L’année suivante, en 2012, l’ONUSIDA a indiqué que 60% des pays avaient des lois ou des politiques qui entravaient l’accès aux services (donc environ deux tiers ?). Mais il y avait des bonnes nouvelles, comme le notait le rapport : « Bien que ces chiffres sont clairement une source de préoccupation, ils sont prometteurs à d’autres égards, vu que reconnaître l’existence de telles lois est une première étape essentielle vers le fait de les reformer. » Ou peut-être pas, vu que les rapports de 2013 et de 2015 comportaient la même statistique de 60% sans ajouter de commentaire.

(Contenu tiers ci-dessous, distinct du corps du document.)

Lemma copier_items `{InCellLaw cell (list T), !Deep cell T V, !DeepLaws cell T V,
    !CellOkFor cell (list T) (list V)} (zero : T) (f : T → H cell T) sh :
  copier f sh → copier (copy_items zero f) (sh_slice sh).
Proof.
  intros Hf h0 [|l off len] v E; [by apply copying_ret; cbn in *; simplify_eq; unfold copy_of; set_solver|].
  destruct (slice_parts _ _ _ _ _ E) as (a & xs & vs & Ea & Ew & Exs & Evs & ->).
  unfold sh_slice. rewrite Exs. cbn [default from_option copy_items].
  eapply load_window; [done..|]. intros h Hh. set (l' := fresh (dom h)).
  assert (h !! l' = None) as Hl' by apply not_elem_of_dom, is_fresh.
  destruct (fill_copies f sh h0 l' xs vs Hf) with (hb := h) (pre := @nil T)
    (post := replicate (length xs) zero) as (d & ys & Ey & Hlen & Hd & Hdl & Hc & Hys);
    [by apply mapM_Some|done|done|by rewrite length_replicate|].
  exists (<[l' := put ys]> d), (SAt l' 0 (length xs)). unfold hbind, alloc, hret. fold l'.
  simpl in Ey. rewrite Ey. split; [by rewrite insert_union_new|].
  split; [by apply map_disjoint_insert_l|]. rewrite -Hlen. split.
  - apply (boxed_cells _ (V := list V)); [done|by exists vs; apply Hys|done].
  - apply copy_of_slice; [exact (lookup_weaken_None _ _ _ Hl' Hh)|done..].
Qed.

(** What a caller sees who copies in a well-formed heap. *)
Lemma copier_outcome `{DeepLaws cell T V} (f : T → H cell T) sh h x (v : V) :
  copier f sh → heap_ok h → dval h x = Some v →
  ∃ h' y, f x h = Some (h', y) ∧ h ⊆ h' ∧ heap_ok h' ∧ dval h' y = Some v
    ∧ sh h x ⊆ dlocs h' y ∧ dlocs h' y ∩ dom h ⊆ sh h x.
Proof.
  intros Hf Hh Ex. destruct (Hf h x v Ex h ltac:(done)) as (d & y & Ey & Hd & Hc & E & A & B).
  exists (h ∪ d), y. split; [done|]. split; [apply map_union_subseteq_l|]. split.
  - intros l c [Hl|Hl]%lookup_union_Some; [| |done].
    + eapply cell_ok_mono; [apply map_union_subseteq_l|exact (Hh _ _ Hl)].
    + exact (Hc _ _ Hl).
  - split; [done|]. split; [done|]. apply map_disjoint_dom in Hd. set_solver.
Qed.

End copying.

#[export] Hint Resolve copy_of_steady steady_done steady_then copying_done : gn.
Definition lock_do (e : levent) (w : world) : option world :=
  match e with
  | LOpen p =>
      match w_procs w !! p with
      | Some _ => None
      | None =>
          let ino := default (w_inodes w) (w_path w) in
          Some {| w_path := Some ino;
                  w_inodes := match w_path w with Some _ => w_inodes w | None => S (w_inodes w) end;
                  w_holder := w_holder w; w_procs := <[p := LOpened ino]> (w_procs w) |}
      end
  | LLock p =>
      match w_procs w !! p with
      | Some (LOpened ino) =>
          match w_holder w !! ino with
          | None => Some {| w_path := w_path w; w_inodes := w_inodes w;
                            w_holder := <[ino := p]> (w_holder w);
                            w_procs := <[p := LServing ino]> (w_procs w) |}
          | Some _ => None
          end
      | _ => None
      end
  | LDie p =>
      match w_procs w !! p with
      | Some _ => Some {| w_path := w_path w; w_inodes := w_inodes w;
                          w_holder := release p (w_holder w); w_procs := delete p (w_procs w) |}
      | None => None
      end
  | LReturn p =>
      match w_procs w !! p with
      | Some (LServing _) =>
          Some {| w_path := w_path w; w_inodes := w_inodes w; w_holder := release p (w_holder w);
                  w_procs := <[p := LLeaving]> (w_procs w) |}
      | _ => None
      end
  | LRemove p =>
      match w_procs w !! p with
      | Some LLeaving =>
          Some {| w_path := None; w_inodes := w_inodes w; w_holder := w_holder w;
                  w_procs := delete p (w_procs w) |}
      | _ => None
      end
  end.

Definition returns (e : levent) : bool := match e with LReturn _ => true | _ => false end.

(** Steps of processes; those that return from [main] only if [clean]. *)
Definition lock_step (clean : bool) (w w' : world) : Prop :=
  ∃ e, lock_do e w = Some w' ∧ (returns e = true → clean = true).

Definition serving (w : world) (p : nat) : Prop := ∃ ino, w_procs w !! p = Some (LServing ino).

(** While nobody returns, all processes opened one inode and the one that
    serves holds its lock. *)
Record lock_inv (w : world) : Prop := {
  lk_opened p ino : w_procs w !! p = Some (LOpened ino) → w_path w = Some ino;
  lk_serving p ino : w_procs w !! p = Some (LServing ino) →
    w_path w = Some ino ∧ w_holder w !! ino = Some p;
  lk_staying p : w_procs w !! p ≠ Some LLeaving
}.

Les indicateurs relatifs aux droits de l’homme ne résolvent pas les problèmes. Ils sont souvent porteurs de mauvaises nouvelles. Mais ils permettent de rester concentré sur l’action. Un bon indicateur des droits de l’homme est un outil de plaidoyer qui prône la transparence, la responsabilité et l’action au niveau mondial, régional, et national.
Un mauvais indicateur des droits de l’homme, ou un bon indicateur qui souffre d’un déficit de ressources et qui est rendu inaudible, est en fait un obstacle à la responsabilisation. Il faut penser à cela pour la prochaine stratégie.
Ceci est une version modifiée d’un article publié pour la première fois en juin 2015 sur « Meg Davis ».